New Botnet Activity Targeting Email Accounts

In the past week a new and emerging pattern is being observed which indicates cyber criminals have refined their techniques around attacking email accounts with the end goal of compromising the accounts for malicious purposes.

Method

A Botnet is being used to facilitate these cyber attacks. This Botnet is typically operating from compromised IoT devices and routers. Some examples of compromised devices detected are the “Huawei Technologies” HG8546M and the “TP-LINK SOHO Router”.

What makes this extremely dangerous is the distributed style of the attack. Multiple unique IPs can target the same email account. It is designed to bypass the common types of protection (such as IP Rate Limiters). It can also lead to DoS (denial of service) or worse in some cases, as typical intrusion detection tools (such as AUTH Rate Limiters) might inadvertently block the owner from legitimately accessing their email account.

This Bot appears to be intelligently designed to only perform a limited amount of attempts from each IP (approximately one attempt every two hours against a single email server). However, it commands hundreds of thousands of individual compromised routers from which it can launch its attacks.

Fortunately, this particular Botnet is only looking for ‘low hanging fruit’. It uses the world’s most common (viz. worst) passwords like ‘password123’ to test against email accounts.

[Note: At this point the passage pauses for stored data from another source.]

(** The (path, method) pairs of a spec: every key of every path item. *)
Definition operations (spec : OpenAPISpec.t) : list (string * string) :=
  paths_of spec ≫= fun entry => map (fun method => (entry.1, method)) (Object_keys entry.2).

(** The distinct path templates of a spec; none when [paths] is absent. *)
Definition path_templates (spec : OpenAPISpec.t) : gset string :=
  match OpenAPISpec.paths spec with
  | Some paths => list_to_set (Object_keys paths)
  | None => ∅
  end.

Lemma count_operations_of_path (path : string) (keys : list string) :
  length (filter (fun op : string * string => matches_verb op.2)
                 (map (fun method => (path, method)) keys)) =
  length (filter recognized keys).
Proof.
  induction keys as [|method keys IH]; [reflexivity|].
  simpl map; rewrite !filter_cons; simpl.
  destruct (decide (matches_verb method)) as [Hm|Hm], (decide (recognized method)) as [Hr|Hr];
    simpl; rewrite ?IH; try reflexivity.
  - exfalso; apply Hr, recognized_matches_verb, Hm.
  - exfalso; apply Hm, recognized_matches_verb, Hr.
Qed.

Lemma count_operations spec :
  length (filter (fun op : string * string => matches_verb op.2) (operations spec)) =
  length (filter recognized (method_keys spec)).
Proof.
  unfold operations, method_keys.
  induction (paths_of spec) as [|[path pathItem] paths IH]; [reflexivity|].
  rewrite !bind_cons, !filter_app, !length_app, IH, count_operations_of_path; reflexivity.
Qed.

(** C1: in [listAllSpecs] the endpoint count of a spec is the number of
    distinct path templates of its [paths] (0 when absent); in
    [getApiStats] the endpoint count of the same spec is the number of
    (path, method) pairs whose method is a recognized verb in any case. *)
Theorem endpointCount_two_definitions specs :
  Forall (fun spec => NoDup (path_keys spec)) specs ->
  map ApiSummary.endpointCount (listAllSpecs specs) =
    map (fun spec => size (path_templates spec)) specs
  /\ map ApiEntry.endpointCount (ApiStats.apis (getApiStats specs)) =
    map (fun spec =>
           length (filter (fun op : string * string => matches_verb op.2) (operations spec)))
        specs.
Proof.
  intros Hkeys; split.
  - unfold listAllSpecs; rewrite map_map; simpl.
    induction Hkeys as [|spec specs Hspec _ IH]; [reflexivity|].
    rewrite !map_cons, IH; f_equal.
    unfold path_templates, path_keys, paths_of in *.
    destruct (OpenAPISpec.paths spec) as [paths|].
    + rewrite size_list_to_set by exact Hspec; reflexivity.
    + rewrite size_empty; reflexivity.
  - rewrite getApiStats_fields; simpl; rewrite map_map; simpl.
    clear Hkeys; induction specs as [|spec specs IH]; [reflexivity|].
    simpl; rewrite IH, count_operations; reflexivity.
Qed.

Lemma endpointCount_two_definitions_witness :
  Forall (fun spec => NoDup (path_keys spec)) [users_spec; orders_spec] /\
  (map ApiSummary.endpointCount (listAllSpecs [users_spec; orders_spec]) =
     map (fun spec => size (path_templates spec)) [users_spec; orders_spec]
   /\ map ApiEntry.endpointCount (ApiStats.apis (getApiStats [users_spec; orders_spec])) =
     map (fun spec =>
            length (filter (fun op : string * string => matches_verb op.2) (operations spec)))
         [users_spec; orders_spec]).
Proof.
  assert (H : Forall (fun spec => NoDup (path_keys spec)) [users_spec; orders_spec]).
  { apply (bool_decide_unpack _); vm_compute; exact I. }
  split; [exact H|].
  apply (endpointCount_two_definitions [users_spec; orders_spec] H).
Defined.

Example endpointCount_orders :
  map ApiSummary.endpointCount (listAllSpecs [orders_spec]) = [2] /\
  map ApiEntry.endpointCount (ApiStats.apis (getApiStats [orders_spec])) = [3].
Proof. split; vm_compute; reflexivity. Qed.

(** *** Path patterns *)

(** The character occurs in the string. *)
Fixpoint mentions (c : ascii) (s : string) : bool :=
  match s with
  | EmptyString => false
  | String d rest => Ascii.eqb d c || mentions c rest
  end.




Lemma pathPattern_literal path : mentions "{" path = false -> pathPattern path = path.
Proof.
  intros H; unfold pathPattern.
  induction path as [|c path IH]; simpl in *; [reflexivity|].
  apply orb_false_iff in H as [Hc Hpath].
  rewrite Hc, (IH Hpath); reflexivity.
Qed.
Lemma grid_placements_turn (es : list (Grid.event * nat)) (w w' : Grid.world) :
  Grid.placements w es = Some w' ->
  Grid.xIsNext (Grid.cur w')
  = Nat.iter (length es) negb (Grid.xIsNext (Grid.cur w)).
Proof.
  revert w. induction es as [|[e rnd] es IH]; intros w;
    cbn [Grid.placements length].
  - by intros [= ->].
  - destruct (Grid.legalPlacement w e rnd) eqn:Hlegal; [|discriminate].
    intros H. apply IH in H. rewrite H, <- iter_negb_shift. f_equal.
    destruct e as [i j| | |]; cbn [Grid.legalPlacement] in Hlegal;
      try discriminate.
    + apply grid_accepted_iff in Hlegal.
      apply (grid_step_click rnd w i j Hlegal).
    + apply andb_true_iff in Hlegal as [Hx Hp].
      apply negb_true_iff in Hx. rewrite Hx.
      destruct (Grid.pending w) as [[b wn]|] eqn:Hpend; [|discriminate].
      apply andb_true_iff in Hp as [Hwn Hmove].
      apply negb_true_iff in Hwn.
      destruct (Grid.aiMove b rnd) as [[i j]|] eqn:Hai; [|discriminate].
      by apply (grid_step_timer rnd w b wn i j).
Qed.


(** ** Copies and assignments in the store *)

Lemma untouched_app (h ext : Heap.heap) : Heap.untouched h (h ++ ext).
Proof. intros a Ha. by apply lookup_app_l. Qed.

Lemma flatAt_app (h ext : Heap.heap) (a : nat) :
  a < length h -> Heap.flatAt (h ++ ext) a = Heap.flatAt h a.
Proof.
  intros Ha. unfold Heap.flatAt, Heap.readCells. cbn [fst].
  by rewrite lookup_app_l.
Qed.

Lemma flatAt_new (h ext : Heap.heap) (l : list cell) :
  Heap.flatAt (h ++ Heap.Cells l :: ext) (length h) = l.
Proof.
  unfold Heap.flatAt, Heap.readCells. cbn [fst].
  by rewrite list_lookup_middle.
Qed.

Lemma bind_run {A B : Type} (m : Heap.M A) (k : A -> Heap.M B) (h : Heap.heap) :
  (m ≫= k) h = let (x, h') := m h in k x h'.
Proof. reflexivity. Qed.

Lemma slice_run (a : nat) (h : Heap.heap) :
  Heap.slice a h = (length h, h ++ [Heap.Cells (Heap.flatAt h a)]).
Proof. reflexivity. Qed.

(** An assignment into the array allocated last. *)
Lemma writeCell_last (h : Heap.heap) (l : list cell) (i : nat) (v : cell) :
  Heap.writeCell (length h) i v (h ++ [Heap.Cells l])
  = (tt, h ++ [Heap.Cells (jsSet l i v)]).
Proof.
  unfold Heap.writeCell. f_equal.
  rewrite <- (Nat.add_0_r (length h)). by rewrite alter_app_r.
Qed.

Lemma readCells_run (a : nat) (h : Heap.heap) :
  Heap.readCells a h = (Heap.flatAt h a, h).
Proof. reflexivity. Qed.

(** A copy followed by an assignment into the copy: one new array. *)
Lemma placeOnCopy_spec (board idx : nat) (m : Mark) (h : Heap.heap) :
  Heap.placeOnCopy board idx m h
  = (length h, h ++ [Heap.Cells (jsSet (Heap.flatAt h board) idx (Some m))]).
Proof.
  unfold Heap.placeOnCopy.
  by rewrite bind_run, slice_run, bind_run, writeCell_last.
Qed.

(** A loop of [getAIMove] returns what [find] returns on the board
    value and only adds arrays to the store. *)
Lemma tryEach_spec (squares : nat) (m : Mark) (idxs : list nat) (h : Heap.heap) :
  squares < length h ->
  exists ext,
    Heap.tryEach squares m idxs h
    = (find (Flat.winsWith (Heap.flatAt h squares) m) idxs, h ++ ext).
Proof.
  intros Hsq. revert h Hsq. induction idxs as [|idx idxs IH]; intros h Hsq.
  - exists []. by rewrite app_nil_r.
  - cbn [Heap.tryEach find].
    rewrite bind_run, slice_run, bind_run, writeCell_last, bind_run,
      readCells_run, flatAt_new.
    unfold Flat.winsWith at 1.
    destruct (strictEq _ _).
    + eexists. reflexivity.
    + set (h1 := h ++ _).
      destruct (IH h1) as [ext Hext].
      { unfold h1. rewrite length_app. lia. }
      rewrite Hext. unfold h1 at 1. rewrite flatAt_app by done.
      exists ([Heap.Cells (jsSet (Heap.flatAt h squares) idx (Some m))] ++ ext).
      unfold h1. by rewrite app_assoc.
Qed.

Lemma heap_getAIMove_spec (squares rnd : nat) (h : Heap.heap) :
  squares < length h ->
  exists ext,
    Heap.getAIMove squares rnd h
    = (Flat.getAIMove (Heap.flatAt h squares) rnd, h ++ ext).
Proof.
  intros Hsq. unfold Heap.getAIMove, Flat.getAIMove.
  rewrite bind_run, readCells_run.
  set (sq := Heap.flatAt h squares).
  rewrite bind_run.
  destruct (tryEach_spec squares O (Flat.emptyIndices sq) h Hsq) as [e1 ->].
  fold sq. destruct (find (Flat.winsWith sq O) _) as [i1|].
  { by exists e1. }
  rewrite bind_run.
  destruct (tryEach_spec squares X (Flat.emptyIndices sq) (h ++ e1)) as [e2 ->].
  { rewrite length_app. lia. }
  rewrite flatAt_app by done. fold sq.
  exists (e1 ++ e2). rewrite app_assoc.
  by destruct (find (Flat.winsWith sq X) _).
Qed.

(** Every row is copied to a new array, in order. *)
Lemma copyRows_spec (rows : list nat) (h : Heap.heap) :
  Forall (fun r => r < length h) rows ->
  Heap.copyRows rows h
  = (seq (length h) (length rows),
     h ++ ((fun r => Heap.Cells (Heap.flatAt h r)) <$> rows)).
Proof.
  revert h. induction rows as [|r rows IH]; intros h Hrows.
  - cbn. by rewrite app_nil_r.
  - apply Forall_cons in Hrows as [Hr Hrows].
    cbn [Heap.copyRows].
    rewrite bind_run, slice_run, bind_run, IH.
    + rewrite length_app. cbn [length fmap list_fmap seq].
      rewrite Nat.add_1_r, <- app_assoc. cbn [app]. do 3 f_equal.
      apply list_fmap_ext. intros k r' Hr'.
      apply list_elem_of_lookup_2 in Hr'.
      rewrite Forall_forall in Hrows. rewrite flatAt_app; [done|].
      by apply Hrows.
    + eapply Forall_impl; [exact Hrows|]. intros r' Hr'. cbn in Hr'.
      rewrite length_app. lia.
Qed.

Lemma gridAt_app (h ext : Heap.heap) (a : nat) :
  a < length h ->
  Forall (fun r => r < length h) (fst (Heap.readRows a h)) ->
  Heap.gridAt (h ++ ext) a = Heap.gridAt h a.
Proof.
  intros Ha Hrows. unfold Heap.gridAt, Heap.readRows in *. cbn [fst] in *.
  rewrite lookup_app_l by done.
  apply list_fmap_ext. intros k r Hr.
  apply flatAt_app. rewrite Forall_forall in Hrows.
  by apply Hrows, list_elem_of_lookup_2 with k.
Qed.

(** The functional update of the grid variants: the new board lives in
    new arrays only, and holds the old board with one square written. *)
Lemma placeMark_spec (prev i j : nat) (m : Mark) (h : Heap.heap) :
  Forall (fun r => r < length h) (fst (Heap.readRows prev h)) ->
  exists next ext,
    Heap.placeMark prev i j m h = (next, h ++ ext)
    /\ length h <= next
    /\ Heap.gridAt (h ++ ext) next
       = Grid.gridSet (Heap.gridAt h prev) i j (Some m).
Proof.
  intros Hrows. unfold Heap.placeMark.
  rewrite bind_run.
  change (Heap.readRows prev h) with (fst (Heap.readRows prev h), h).
  cbv beta iota.
  set (rs := fst (Heap.readRows prev h)) in *.
  rewrite bind_run, copyRows_spec by done.
  set (copies := (fun r => Heap.Cells (Heap.flatAt h r)) <$> rs).
  set (rows' := seq (length h) (length rs)).
  rewrite bind_run. unfold Heap.alloc at 1.
  assert (Hlen : length copies = length rs) by apply length_fmap.
  set (f := fun o => match o with
                     | Heap.Cells l => Heap.Cells (jsSet l j (Some m))
                     | Heap.Rows l => Heap.Rows l
                     end).
  set (ext := (if decide (i < length rs) then alter f i copies else copies)
              ++ [Heap.Rows rows']).
  exists (length (h ++ copies)), ext.
  assert (Hrun : (_ ← match rows' !! i with
                      | Some r => Heap.writeCell r j (Some m)
                      | None => mret tt
                      end; mret (length (h ++ copies)))
                   ((h ++ copies) ++ [Heap.Rows rows'])
                 = (length (h ++ copies), h ++ ext)).
  { rewrite bind_run. unfold ext, rows'.
    destruct (decide (i < length rs)) as [Hi|Hi].
    - rewrite lookup_seq_lt by done. unfold Heap.writeCell. fold f.
      rewrite <- app_assoc, alter_app_r, alter_app_l by lia. done.
    - rewrite lookup_seq_ge by lia. by rewrite <- app_assoc. }
  split; [exact Hrun|]. split; [rewrite length_app; lia|].
  (* the rows of the new board *)
  assert (Hnext : fst (Heap.readRows (length (h ++ copies)) (h ++ ext)) = rows').
  { unfold Heap.readRows, ext. cbn [fst].
    rewrite length_app, lookup_app_r by lia.
    replace (length h + length copies - length h) with (length copies) by lia.
    destruct (decide (i < length rs)).
    - rewrite <- (length_alter f copies i) at 1.
      by rewrite list_lookup_middle.
    - by rewrite list_lookup_middle. }
  unfold Heap.gridAt. rewrite Hnext. fold rs.
  unfold Grid.gridSet. apply list_eq. intros k.
  rewrite list_lookup_fmap. unfold rows'.
  destruct (decide (k < length rs)) as [Hk|Hk].
  - rewrite lookup_seq_lt by done. cbn [fmap option_fmap option_map].
    destruct (lookup_lt_is_Some_2 rs k Hk) as [r Hr].
    assert (Hcopy : copies !! k = Some (Heap.Cells (Heap.flatAt h r))).
    { unfold copies. by rewrite list_lookup_fmap, Hr. }
    assert (Hat : Heap.flatAt (h ++ ext) (length h + k)
                  = if decide (i = k) then jsSet (Heap.flatAt h r) j (Some m)
                    else Heap.flatAt h r).
    { unfold Heap.flatAt, Heap.readCells, ext. cbn [fst].
      rewrite lookup_app_r by lia.
      replace (length h + k - length h) with k by lia.
      destruct (decide (i < length rs)) as [Hi|Hi].
      - rewrite lookup_app_l by (rewrite length_alter; lia).
        destruct (decide (i = k)) as [->|Hik].
        + by rewrite list_lookup_alter_eq, Hcopy.
        + by rewrite list_lookup_alter_ne, Hcopy.
      - rewrite lookup_app_l, Hcopy by lia.
        destruct (decide (i = k)); [lia|done]. }
    rewrite Hat.
    destruct ((Heap.flatAt h <$> rs) !! i) as [row|] eqn:Hrow.
    + rewrite list_lookup_fmap in Hrow.
      destruct (decide (i = k)) as [->|Hik].
      * rewrite list_lookup_insert_eq by (rewrite length_fmap; lia).
        rewrite Hr in Hrow. cbn in Hrow. by injection Hrow as <-.
      * rewrite list_lookup_insert_ne, list_lookup_fmap, Hr by done. done.
    + rewrite list_lookup_fmap, Hr. cbn.
      destruct (decide (i = k)) as [->|Hik]; [|done].
      rewrite list_lookup_fmap, Hr in Hrow. discriminate.
  - rewrite lookup_seq_ge by lia. cbn [fmap option_fmap option_map]. symmetry.
    destruct ((Heap.flatAt h <$> rs) !! i) as [row|] eqn:Hrow.
    + apply lookup_ge_None. rewrite length_insert, length_fmap. lia.
    + apply lookup_ge_None. rewrite length_fmap. lia.
Qed.
(** * Command monitoring of the connection layer

    A shallow embedding of connection/apm.js: the command translator
    ([extractCommand], [extractReply]) and the three event constructors
    ([CommandStartedEvent], [CommandSucceededEvent], [CommandFailedEvent]),
    together with the properties the specification states about them.

    JavaScript objects are mutable and shared by reference, so the embedding
    keeps an explicit object store: a value is either a primitive or a
    reference into the store, and every function of the source is a
    computation that threads the store and may throw.

    The connection that dispatches commands and emits these events
    (connection.js) is known from its unit test only; it is modelled as a
    state machine written from the specification. *)

From Stdlib Require Import ZArith String Ascii List Lia DecimalString.
From Stdlib Require DecimalPos DecimalZ.
From stdpp Require Import base list strings gmap.

Local Open Scope string_scope.
Local Open Scope list_scope.

(** ** Values and the object store *)

Module JS.

(** A location in the object store. *)
Abbreviation loc := nat (only parsing).

(** JavaScript values.  Numbers are the integral Numbers (timestamps, ids,
    counts, ports); fractional Numbers and NaN do not occur in the data this
    module handles and are not represented. *)
Inductive value : Type :=
| VUndefined
| VNull
| VBool (b : bool)
| VNum (n : Z)
| VStr (s : string)
| VRef (l : loc).

(** What [instanceof] and the constructors distinguish.  [GetMore] and
    [KillCursor] are the wire-message classes required from
    connection/commands; the three event classes are declared in apm.js. *)
Inductive class : Type :=
| Plain
| ArrayC
| GetMoreC
| KillCursorC
| StartedC
| SucceededC
| FailedC.

(** An object: its class and its own enumerable data properties in the order
    [Object.keys] lists them.  Every key written by this module is a name
    that is not an array index, so the order of [props] is insertion order
    for all objects built here. *)
Record object : Type := Obj { cls : class; props : list (string * value) }.

Abbreviation heap := (list object).

#[global] Instance value_eq_dec : EqDecision value.
Proof. solve_decision. Defined.

#[global] Instance class_eq_dec : EqDecision class.
Proof. solve_decision. Defined.

#[global] Instance object_eq_dec : EqDecision object.
Proof. solve_decision. Defined.

(** ** Computations: store passing with exceptions *)

Inductive error : Type := TypeError.

Inductive outcome (A : Type) : Type :=
| Returned (a : A)
| Thrown (e : error).
Arguments Returned {A} a.
Arguments Thrown {A} e.

(** A computation keeps the store when it throws: what was allocated before
    the exception stays allocated. *)
Definition js (A : Type) : Type := heap -> outcome A * heap.

Definition ret {A} (a : A) : js A := fun h => (Returned a, h).

Definition throw {A} (e : error) : js A := fun h => (Thrown e, h).

Definition bind {A B} (m : js A) (k : A -> js B) : js B :=
  fun h => match m h with
           | (Returned a, h') => k a h'
           | (Thrown e, h') => (Thrown e, h')
           end.

End JS.
Import JS.

Notation "x <- m ;; k" := (bind m (fun x => k))
  (at level 100, m at next level, right associativity).
Notation "m ;;; k" := (bind m (fun _ => k))
  (at level 100, right associativity).

Module Ops.

(** [o.k] on the own properties of an object; an absent key reads as
    [undefined]. *)
Fixpoint lookup_prop (k : string) (ps : list (string * value)) : value :=
  match ps with
  | [] => VUndefined
  | (k', v) :: ps' => if String.eqb k k' then v else lookup_prop k ps'
  end.

(** [o.k = v] on the own properties: an existing key keeps its position, a
    new key is appended. *)
Fixpoint assign_prop (k : string) (v : value) (ps : list (string * value))
  : list (string * value) :=
  match ps with
  | [] => [(k, v)]
  | (k', v') :: ps' =>
      if String.eqb k k' then (k, v) :: ps' else (k', v') :: assign_prop k v ps'
  end.

(** The own properties of the object at a location.  A location outside
    the store names no object: nothing is read from it, and nothing is
    written to it. *)
Definition props_at (h : heap) (l : loc) : list (string * value) :=
  match h !! l with
  | Some o => props o
  | None => []
  end.

(** Property read [v.k] for the names this module reads (none of them is
    defined on a built-in prototype): reading from [undefined] or [null]
    throws a TypeError; a primitive has no such property; an object answers
    from its own properties. *)
Definition get_prop (v : value) (k : string) : js value :=
  match v with
  | VUndefined | VNull => throw TypeError
  | VBool _ | VNum _ | VStr _ => ret VUndefined
  | VRef l => fun h => (Returned (lookup_prop k (props_at h l)), h)
  end.

(** Property write [target.k = v].  The module is in strict mode, where
    writing a property of a primitive throws a TypeError like writing one of
    [undefined] or [null] does. *)
Definition set_prop (target : value) (k : string) (v : value) : js unit :=
  match target with
  | VRef l => fun h =>
      match h !! l with
      | Some o =>
          (Returned tt, <[l := Obj (cls o) (assign_prop k v (props o))]> h)
      | None => (Returned tt, h)
      end
  | _ => throw TypeError
  end.

(** Object creation ([new C], or an object literal whose property values
    have been evaluated to [ps]): the new object takes the next free
    location.  Locations are not observable by the program, so a nested
    literal is allocated once its properties are evaluated. *)
Definition alloc (c : class) (ps : list (string * value)) : js value :=
  fun h => (Returned (VRef (length h)), h ++ [Obj c ps]).

(** [v instanceof C]: false on primitives, the class of the object
    otherwise. *)
Definition instanceof (v : value) (c : class) : js bool :=
  match v with
  | VRef l => fun h =>
      (Returned (match h !! l with
                 | Some o => bool_decide (cls o = c)
                 | None => false
                 end), h)
  | _ => ret false
  end.

(** ToBoolean. *)
Definition truthy (v : value) : bool :=
  match v with
  | VUndefined | VNull => false
  | VBool b => b
  | VNum n => negb (n =? 0)%Z
  | VStr s => negb (String.eqb s "")
  | VRef _ => true
  end.

(** [typeof v !== 'undefined']. *)
Definition defined (v : value) : bool :=
  match v with
  | VUndefined => false
  | _ => true
  end.

(** [s.split(sep)] for a one-character separator: never empty, one more
    segment than there are separators. *)
Fixpoint split_on (sep : ascii) (s : string) : list string :=
  match s with
  | EmptyString => [EmptyString]
  | String c s' =>
      if Ascii.eqb c sep then EmptyString :: split_on sep s'
      else match split_on sep s' with
           | seg :: segs => String c seg :: segs
           | [] => [String c EmptyString]
           end
  end.

(** [ns.split('.')[i]]: the call throws a TypeError unless [ns] is a
    string (no other value of the embedding has a [split] method); an index
    past the last segment reads as [undefined]. *)
Definition split_dot_at (ns : value) (i : nat) : js value :=
  match ns with
  | VStr s =>
      ret (match split_on "."%char s !! i with
           | Some seg => VStr seg
           | None => VUndefined
           end)
  | _ => throw TypeError
  end.

(** The index keys of a string of length [n], as [Object.keys] lists them. *)
Definition index_keys (n : nat) : list string :=
  map (fun i => NilEmpty.string_of_uint (Nat.to_uint i)) (seq 0 n).

(** [Object.keys(v)]: throws on [undefined] and [null]; a string lists its
    indices, any other primitive nothing; an object lists its own keys. *)
Definition object_keys (v : value) : js (list string) :=
  match v with
  | VUndefined | VNull => throw TypeError
  | VBool _ | VNum _ => ret []
  | VStr s => ret (index_keys (String.length s))
  | VRef l => fun h => (Returned (map fst (props_at h l)), h)
  end.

At the time of writing, we aren’t sure where they are sourcing their email address database. However, given the actual passwords being used, we can make the assumption that this is related to specific Botnet behaviors seen in the past; the difference is this time they are using a new methodology. They usually attempt to connect to insecure ports (e.g. IMAP port 143) simply because the coding is easier, and that ISP’s which allow connections to insecure ports are less likely to have more advanced security in place. Nevertheless, upon failure the Bot does attempt to retry on a more secure port (e.g. port 993).

Solutions

These attacks are coming from all parts of the world. This would mean that implementing ‘Country Authentication Restrictions’ may reduce the threat, where its use is applicable.

While in the short term country authentication restrictions can greatly reduce the size of the attack field, the most correct way to prevent these types of attacks is to ensure that your email account is protected by only allowing connections from approved devices (e.g. CLIENTID, or 2FA “Two Factor Authentication”).

There is the possibility that the email address database used is specifically for high value targets, possibility stripped from addresses advertised on corporate websites. It is important to enforce password restrictions, especially for senior employees, to prevent important email accounts from being ‘low hanging fruit’.

Email servers should also enforce TLS/SSL connections for ALL email communications, and no longer permit access to unencrypted protocols such as IMAP on port 143, POP3 on port 110, or SMTP AUTH on port 25.

This emerging trend is important to be aware of as it is a threat to the worldwide operators of email servers.